**Saved entries**
Lemma swatch_rows_loop_inv swatch_size colors_list : forall data r,
  for_each colors_list (fun '(name, hex_code, usage) =>
    let swatch := Pdf.Drawing_new (swatch_size + 4)%py (swatch_size + 4)%py in
    bind (lift (Pdf.HexColor_of hex_code)) (fun fill =>
      bind (lift (exec (Pdf.add (Pdf.shapes.Rect 2%py 2%py swatch_size swatch_size fill
                                   (Some (Pdf.HexColor "#D1D5DB")) 0.5%py)) swatch))
        (fun swatch =>
           append [Pdf.CellDrawing swatch; Pdf.CellText name; Pdf.CellText hex_code;
                   Pdf.CellText usage]))) data = Ok r ->
  Forall triple_ok colors_list.
Proof.
  induction colors_list as [|[[name hex_code] usage] l IH]; intros data r H; [constructor|].
  simpl in H. unfold bind at 1 in H. unfold bind at 1 in H. unfold lift at 1 in H.
  assert (Hc : hex_ok hex_code).
  { unfold hex_ok, Pdf.HexColor_of in *.
    destruct (if String.prefix "#" hex_code then _ else _); [reflexivity|discriminate]. }
  constructor; [exact Hc|].
  unfold hex_ok in Hc. rewrite Hc in H.
  unfold bind at 1 in H. unfold lift at 1 in H. cbn [exec Pdf.add Pdf.Drawing_new] in H.
  unfold append at 1 in H. by eapply IH.
Qed.

Lemma create_color_swatch_table_inv colors_list swatch_size t :
  Pdf.create_color_swatch_table colors_list swatch_size = Ok t ->
  Forall triple_ok colors_list.
Proof.
  unfold Pdf.create_color_swatch_table. unfold exec at 1.
  match goal with |- context [for_each ?l ?b ?d] => destruct (for_each l b d) as [[u d']|e] eqn:E end;
    [|discriminate].
  intros _. by eapply swatch_rows_loop_inv.
Qed.

Lemma parity_row (j : nat) :
  Z.to_nat ((Z.of_nat j + 1 - 1) mod 2) = if Nat.even j then 0%nat else 1%nat.
Proof.
  replace (Z.of_nat j + 1 - 1) with (Z.of_nat j) by lia.
  destruct (Nat.even j) eqn:E.
  - apply Nat.even_spec in E as [k ->]. rewrite Nat2Z.inj_mul, Z.mul_comm, Z_mod_mult. done.
  - assert (Ho : Nat.odd j = true) by (unfold Nat.odd; by rewrite E).
    apply Nat.odd_spec in Ho as [k ->].
    rewrite Nat2Z.inj_add, Nat2Z.inj_mul, Z.add_comm, Z.mul_comm, Z_mod_plus_full. done.
Qed.

Lemma swatch_row_background colors_list swatch_size t (j : nat) :
  Pdf.data t = swatch_header :: map (swatch_row swatch_size) colors_list ->
  Pdf.table_style t = swatch_table_style ->
  (j < length colors_list)%nat ->
  row_background t (Z.of_nat j + 1)
  = Some (if Nat.even j then Pdf.WHITE else Pdf.BLUE_TINT).
Proof.
  intros Hdata Hstyle Hj. unfold row_background. rewrite Hdata, Hstyle.
  cbn [length]. rewrite length_map.
  set (nrows := Z.of_nat (S (length colors_list))).
  let v := eval vm_compute in swatch_table_style in change swatch_table_style with v.
  cbn [fold_left paints].
  assert (Hn : nrows = Z.of_nat (length colors_list) + 1) by (unfold nrows; lia).
  assert (H1 : row_index nrows 1 = 1) by reflexivity.
  assert (Hlast : row_index nrows (-1) = nrows - 1) by (unfold row_index; simpl; lia).
  rewrite H1, Hlast.
  replace (1 <=? Z.of_nat j + 1) with true by (symmetry; apply Z.leb_le; lia).
  replace (Z.of_nat j + 1 <=? nrows - 1) with true by (symmetry; apply Z.leb_le; lia).
  cbn [andb length]. change (Z.of_nat 2) with 2.
  rewrite parity_row. by destruct (Nat.even j).
Qed.

Lemma swatch_rgb_inv hex_code rgb :
  swatch_rgb hex_code = Ok rgb ->
  exists r g b, Pptx.hex_channels hex_code = Ok (r, g, b) /\ Pptx.RGBColor_new r g b = Ok rgb.
Proof.
  unfold swatch_rgb. destruct (Pptx.hex_channels hex_code) as [[[r g] b]|]; [|discriminate].
  simpl. intros H. by exists r, g, b.
Qed.

Lemma palette_brand_blues_spec sw sh sx sy brand_blues s :
  Forall swatch_ok brand_blues ->
  Pptx.palette_brand_blues sw sh sx sy brand_blues s
  = Ok (tt, add_shapes s (flat_map (brand_blue_swatch sw sh sx sy) (enumerate brand_blues))).
Proof.
  intros Hok. unfold Pptx.palette_brand_blues.
  apply (for_each_emits (fun entry => swatch_ok (snd entry))); [|by apply enumerate_Forall].
  intros [i [hex_code label]] s0 [rgb Hrgb]. simpl in Hrgb.
  unfold brand_blue_swatch. rewrite Hrgb.
  destruct (swatch_rgb_inv _ _ Hrgb) as (r & g & b & Hch & Hnew).
  rewrite (step_lift _ (r, g, b)) by done. rewrite (step_lift _ rgb) by done.
  slide_steps. reflexivity.
Qed.

Lemma palette_accent_colors_spec accent_colors s :
  Forall swatch_ok accent_colors ->
  Pptx.palette_accent_colors accent_colors s
  = Ok (tt, add_shapes s (flat_map accent_swatch (enumerate accent_colors))).
Proof.
  intros Hok. unfold Pptx.palette_accent_colors.
  apply (for_each_emits (fun entry => swatch_ok (snd entry))); [|by apply enumerate_Forall].
  intros [i [hex_code label]] s0 [rgb Hrgb]. simpl in Hrgb.
  unfold accent_swatch. rewrite Hrgb.
  destruct (swatch_rgb_inv _ _ Hrgb) as (r & g & b & Hch & Hnew).
  rewrite (step_lift _ (r, g, b)) by done. rewrite (step_lift _ rgb) by done.
  slide_steps. reflexivity.
Qed.

Lemma palette_emerald_colors_spec emerald_colors s :
  Forall swatch_ok emerald_colors ->
  Pptx.palette_emerald_colors emerald_colors s
  = Ok (tt, add_shapes s (flat_map emerald_swatch (enumerate emerald_colors))).
Proof.
  intros Hok. unfold Pptx.palette_emerald_colors.
  apply (for_each_emits (fun entry => swatch_ok (snd entry))); [|by apply enumerate_Forall].
  intros [i [hex_code label]] s0 [rgb Hrgb]. simpl in Hrgb.
  unfold emerald_swatch. rewrite Hrgb.
  destruct (swatch_rgb_inv _ _ Hrgb) as (r & g & b & Hch & Hnew).
  rewrite (step_lift _ (r, g, b)) by done. rewrite (step_lift _ rgb) by done.
  slide_steps. reflexivity.
Qed.

Lemma palette_logo_colors_spec logo_colors s :
  Forall swatch_ok logo_colors ->
  Pptx.palette_logo_colors logo_colors s
  = Ok (tt, add_shapes s (flat_map logo_swatch (enumerate logo_colors))).
Proof.
  intros Hok. unfold Pptx.palette_logo_colors.
  apply (for_each_emits (fun entry => swatch_ok (snd entry))); [|by apply enumerate_Forall].
  intros [i [hex_code label]] s0 [rgb Hrgb]. simpl in Hrgb.
  unfold logo_swatch. rewrite Hrgb.
  destruct (swatch_rgb_inv _ _ Hrgb) as (r & g & b & Hch & Hnew).
  rewrite (step_lift _ (r, g, b)) by done. rewrite (step_lift _ rgb) by done.
  slide_steps. reflexivity.
Qed.

(** C3 (as amended).  In the PDF, every data row of a palette table made
    from (name, hex, usage) triples carries a swatch filled with the colour,
    the name, the hex string exactly as given (with the leading '#' it came
    with, in the case it came in) and the usage note.  In the deck, the
    brand-blue, accent and emerald groups show each colour as a swatch with
    its label and its hex string in upper case, and the logo group shows
    the hex string as given; no group of the deck shows a usage note. *)
Theorem palette_hex_text
    (colors_list : list (string * string * string)) (swatch_size : pynum)
    (sw sh sx sy : Z)
    (brand_blues logo_colors accent_colors emerald_colors : list (string * string))
    (s : Pptx.Slide)
    (Htriples : Forall triple_ok colors_list)
    (Hblues : Forall swatch_ok brand_blues)
    (Hlogo : Forall swatch_ok logo_colors)
    (Haccent : Forall swatch_ok accent_colors)
    (Hemerald : Forall swatch_ok emerald_colors) :
  Pdf.create_color_swatch_table colors_list swatch_size
  = Ok {| Pdf.data := swatch_header :: map (swatch_row swatch_size) colors_list;
          Pdf.colWidths := swatch_col_widths;
          Pdf.repeatRows := 1;
          Pdf.table_style := swatch_table_style |}
  /\ Pptx.palette_brand_blues sw sh sx sy brand_blues s
     = Ok (tt, add_shapes s (flat_map (brand_blue_swatch sw sh sx sy) (enumerate brand_blues)))
  /\ Pptx.palette_logo_colors logo_colors s
     = Ok (tt, add_shapes s (flat_map logo_swatch (enumerate logo_colors)))
  /\ Pptx.palette_accent_colors accent_colors s
     = Ok (tt, add_shapes s (flat_map accent_swatch (enumerate accent_colors)))
  /\ Pptx.palette_emerald_colors emerald_colors s
     = Ok (tt, add_shapes s (flat_map emerald_swatch (enumerate emerald_colors))).
Proof.
  split; [by apply create_color_swatch_table_spec|].
  split; [by apply palette_brand_blues_spec|].
  split; [by apply palette_logo_colors_spec|].
  split; [by apply palette_accent_colors_spec|by apply palette_emerald_colors_spec].
Qed.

**What is expected**
Search the entries above for "constructor". Return every line that has it.

**Answer space**
  induction colors_list as [|[[name hex_code] usage] l IH]; intros data r H; [constructor|].
  constructor; [exact Hc|].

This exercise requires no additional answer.